- _Problem requirements_:
For this exercise, reproduce the entries below exactly, but only from the line containing "by replace (MAXARGS" through the line containing "b <~ buffer ;;", both included.

- _Recorded data_:
(* ===== verification/ShParse.v ===== *)
(** * The shell's parser, against the parser on tokens

    [parsecmd] does what the parser on tokens does, message for message, and
    the nodes it leaves in the store stand for the command. *)

From S2P Require Import Prelude Params Block User Sh ShSpec ShGrammar.
Import Sh ShSpec ShGrammar.

Module ShParse.

Lemma redir_of_code k : peeks [60; 62] [k] = match redir_of k with Some _ => true | None => false end.
Proof.
  destruct k as [w|c|]; [done| |done]. unfold peeks, among, redir_of. cbn [strchr].
  destruct (Z.eqb_spec 60 c), (Z.eqb_spec c 60), (Z.eqb_spec 62 c), (Z.eqb_spec c 62); simpl; lia || done.
Qed.

(** The arrays of an execcmd. *)
Lemma array_fill {A} (l : list A) n x : length l = n -> (n < MAXARGS)%nat ->
  <[n := Some x]> ((Some <$> l) ++ replicate (MAXARGS - n) None) = (Some <$> (l ++ [x])) ++ replicate (MAXARGS - (n + 1)) None.
Proof.
  intros <- Hn. rewrite insert_app_r_alt by (by rewrite length_fmap). rewrite length_fmap, Nat.sub_diag.
  replace (MAXARGS - length l)%nat with (S (MAXARGS - (length l + 1))) by lia.
  by rewrite fmap_app, <-app_assoc.
Qed.

Lemma array_end {A} (l : list A) n : length l = n -> (n < MAXARGS)%nat ->
  <[n := None]> ((Some <$> l) ++ replicate (MAXARGS - n) None) = (Some <$> l) ++ replicate (MAXARGS - n) None.
Proof.
  intros <- Hn. rewrite insert_app_r_alt by (by rewrite length_fmap). rewrite length_fmap, Nat.sub_diag.
  by replace (MAXARGS - length l)%nat with (S (MAXARGS - (length l + 1))) by lia.
Qed.

Section sim.
Context `{ShellEnv} (t tail : list Z).
Hypothesis Ht : Forall (fun c => c <> 0) t.
Hypothesis Hmalloc : forall i, sh_malloc i = true.

Let buf := t ++ 0 :: tail.
Let es := length t.
Let W := word_at t.

(** The run of the parser, the result of the parser on tokens, and what they have in common. *)
Definition sim {A B} (m : outcome shell (stop + (A * nat))) (p : PR B) (post : A -> list node -> B -> Prop) : Prop :=
  match p with
  | None => m = OutOfFuel
  | Some (inl e) => exists st, m = Done (inl (Exited (bytes_of_string e ++ [10]))) st
  | Some (inr (b, ts)) =>
      exists a s nodes, m = Done (inr (a, s)) (Shell buf nodes) /\ (s <= es)%nat /\ lex (drop s t) = ts /\ post a nodes b
  end.

Lemma buffer_eq nodes {A} (f : list Z -> SM A) : (ubind buffer f) (Shell buf nodes) = f buf (Shell buf nodes).
Proof using. done. Qed.

Lemma newnode_eq n nodes : newnode n (Shell buf nodes) = Done (inr (length nodes)) (Shell buf (nodes ++ [n])).
Proof using Hmalloc. unfold newnode. simpl. by rewrite Hmalloc. Qed.

Lemma peek_eq s toks : (s <= es)%nat -> forallb symbol toks = true ->
  exists s', peek buf es s toks = (s', peeks toks (lex (drop s t))) /\ (s <= s' <= es)%nat /\ lex (drop s' t) = lex (drop s t).
Proof using Ht.
  intros Hs Ha. apply peek_spec; [done|done|]. intros c Hc. rewrite forallb_forall in Ha. apply Ha.
  unfold among in Hc. clear -Hc. induction toks as [|d toks IH]; [done|]. simpl in Hc.
  destruct (d =? 0); [done|]. destruct (Z.eqb_spec d c); [by left|]. right. by apply IH.
Qed.

Lemma gettoken_eq s : (s <= es)%nat ->
  exists r q e s', gettoken buf es s = (r, q, e, s') /\ (s' <= es)%nat /\
    match lex (drop s t) with
    | [] => r = 0 /\ drop s' t = []
    | k :: ts => r = tok_code k /\ r <> 0 /\ lex (drop s' t) = ts /\ (s < s')%nat /\
        match k with Word w => W q e w | _ => r <> 97 end
    end.
Proof using Ht. exact (gettoken_spec t tail Ht s). Qed.

(** The loop of [parseredirs]. *)
Definition redirs_body : nat * nat -> SM ((nat * nat) + (nat * nat)) := fun '(cmd, s) =>
  b <~ buffer ;;
  let '(s, more) := peek b es s [60; 62] in
  if negb more then uret (inr (cmd, s))
  else
    let '(tok, _, _, s) := gettoken b es s in
    let '(tok2, q, eq, s) := gettoken b es s in
    if negb (tok2 =? 97) then panic "missing file for redirection"
    else if tok =? 60 then
      cmd <~ redircmd cmd q eq O_RDONLY 0 ;; uret (inl (cmd, s))
    else if tok =? 62 then
      cmd <~ redircmd cmd q eq (Z.lor (Z.lor O_WRONLY O_CREATE) O_TRUNC) 1 ;; uret (inl (cmd, s))
    else if tok =? 43 then
      cmd <~ redircmd cmd q eq (Z.lor O_WRONLY O_CREATE) 1 ;; uret (inl (cmd, s))
    else uret (inl (cmd, s)).

(** One redirection. *)
Lemma redirs_body_one cmd s nodes k w ts mode fd : (s <= es)%nat -> lex (drop s t) = k :: Word w :: ts ->
  redir_of k = Some (mode, fd) ->
  exists q e s', redirs_body (cmd, s) (Shell buf nodes) =
      Done (inr (inl (length nodes, s'))) (Shell buf (nodes ++ [REDIR cmd q e mode fd])) /\
    W q e w /\ (s' <= es)%nat /\ lex (drop s' t) = ts.
Proof using Ht Hmalloc.
  intros Hs El Hk. unfold redirs_body. rewrite buffer_eq.
  destruct (peek_eq s [60; 62] Hs eq_refl) as (s1 & -> & Hs1 & L1).
  rewrite El in L1 |- *. change (peeks [60; 62] (k :: Word w :: ts)) with (peeks [60; 62] [k]).
  rewrite redir_of_code, Hk. cbn [negb].
  destruct (gettoken_eq s1) as (r & q & e & s2 & -> & Hs2 & G); [apply Hs1|]. rewrite L1 in G.
  destruct G as (Hr & _ & L2 & _).
  destruct (gettoken_eq s2) as (r' & q' & e' & s3 & -> & Hs3 & G); [done|]. rewrite L2 in G.
  destruct G as (Hr' & _ & L3 & _ & HW). rewrite Hr'. cbn [tok_code Z.eqb Pos.eqb negb].
  exists q', e', s3. split; [|by split_and!].
  unfold redircmd. destruct k as [|c|]; [done| |].
  - simpl in Hk, Hr. subst r. destruct (c =? 60); [|destruct (c =? 62)]; simplify_eq;
      by rewrite (ubind_ok _ _ _ _ _ (newnode_eq _ _)).
  - simpl in Hk, Hr. simplify_eq. cbn [Z.eqb Pos.eqb]. by rewrite (ubind_ok _ _ _ _ _ (newnode_eq _ _)).
Qed.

- _Response area_:
  by replace (MAXARGS - length l)%nat with (S (MAXARGS - (length l + 1))) by lia.
Qed.

Section sim.
Context `{ShellEnv} (t tail : list Z).
Hypothesis Ht : Forall (fun c => c <> 0) t.
Hypothesis Hmalloc : forall i, sh_malloc i = true.

Let buf := t ++ 0 :: tail.
Let es := length t.
Let W := word_at t.

(** The run of the parser, the result of the parser on tokens, and what they have in common. *)
Definition sim {A B} (m : outcome shell (stop + (A * nat))) (p : PR B) (post : A -> list node -> B -> Prop) : Prop :=
  match p with
  | None => m = OutOfFuel
  | Some (inl e) => exists st, m = Done (inl (Exited (bytes_of_string e ++ [10]))) st
  | Some (inr (b, ts)) =>
      exists a s nodes, m = Done (inr (a, s)) (Shell buf nodes) /\ (s <= es)%nat /\ lex (drop s t) = ts /\ post a nodes b
  end.

Lemma buffer_eq nodes {A} (f : list Z -> SM A) : (ubind buffer f) (Shell buf nodes) = f buf (Shell buf nodes).
Proof using. done. Qed.

Lemma newnode_eq n nodes : newnode n (Shell buf nodes) = Done (inr (length nodes)) (Shell buf (nodes ++ [n])).
Proof using Hmalloc. unfold newnode. simpl. by rewrite Hmalloc. Qed.

Lemma peek_eq s toks : (s <= es)%nat -> forallb symbol toks = true ->
  exists s', peek buf es s toks = (s', peeks toks (lex (drop s t))) /\ (s <= s' <= es)%nat /\ lex (drop s' t) = lex (drop s t).
Proof using Ht.
  intros Hs Ha. apply peek_spec; [done|done|]. intros c Hc. rewrite forallb_forall in Ha. apply Ha.
  unfold among in Hc. clear -Hc. induction toks as [|d toks IH]; [done|]. simpl in Hc.
  destruct (d =? 0); [done|]. destruct (Z.eqb_spec d c); [by left|]. right. by apply IH.
Qed.

Lemma gettoken_eq s : (s <= es)%nat ->
  exists r q e s', gettoken buf es s = (r, q, e, s') /\ (s' <= es)%nat /\
    match lex (drop s t) with
    | [] => r = 0 /\ drop s' t = []
    | k :: ts => r = tok_code k /\ r <> 0 /\ lex (drop s' t) = ts /\ (s < s')%nat /\
        match k with Word w => W q e w | _ => r <> 97 end
    end.
Proof using Ht. exact (gettoken_spec t tail Ht s). Qed.

(** The loop of [parseredirs]. *)
Definition redirs_body : nat * nat -> SM ((nat * nat) + (nat * nat)) := fun '(cmd, s) =>
  b <~ buffer ;;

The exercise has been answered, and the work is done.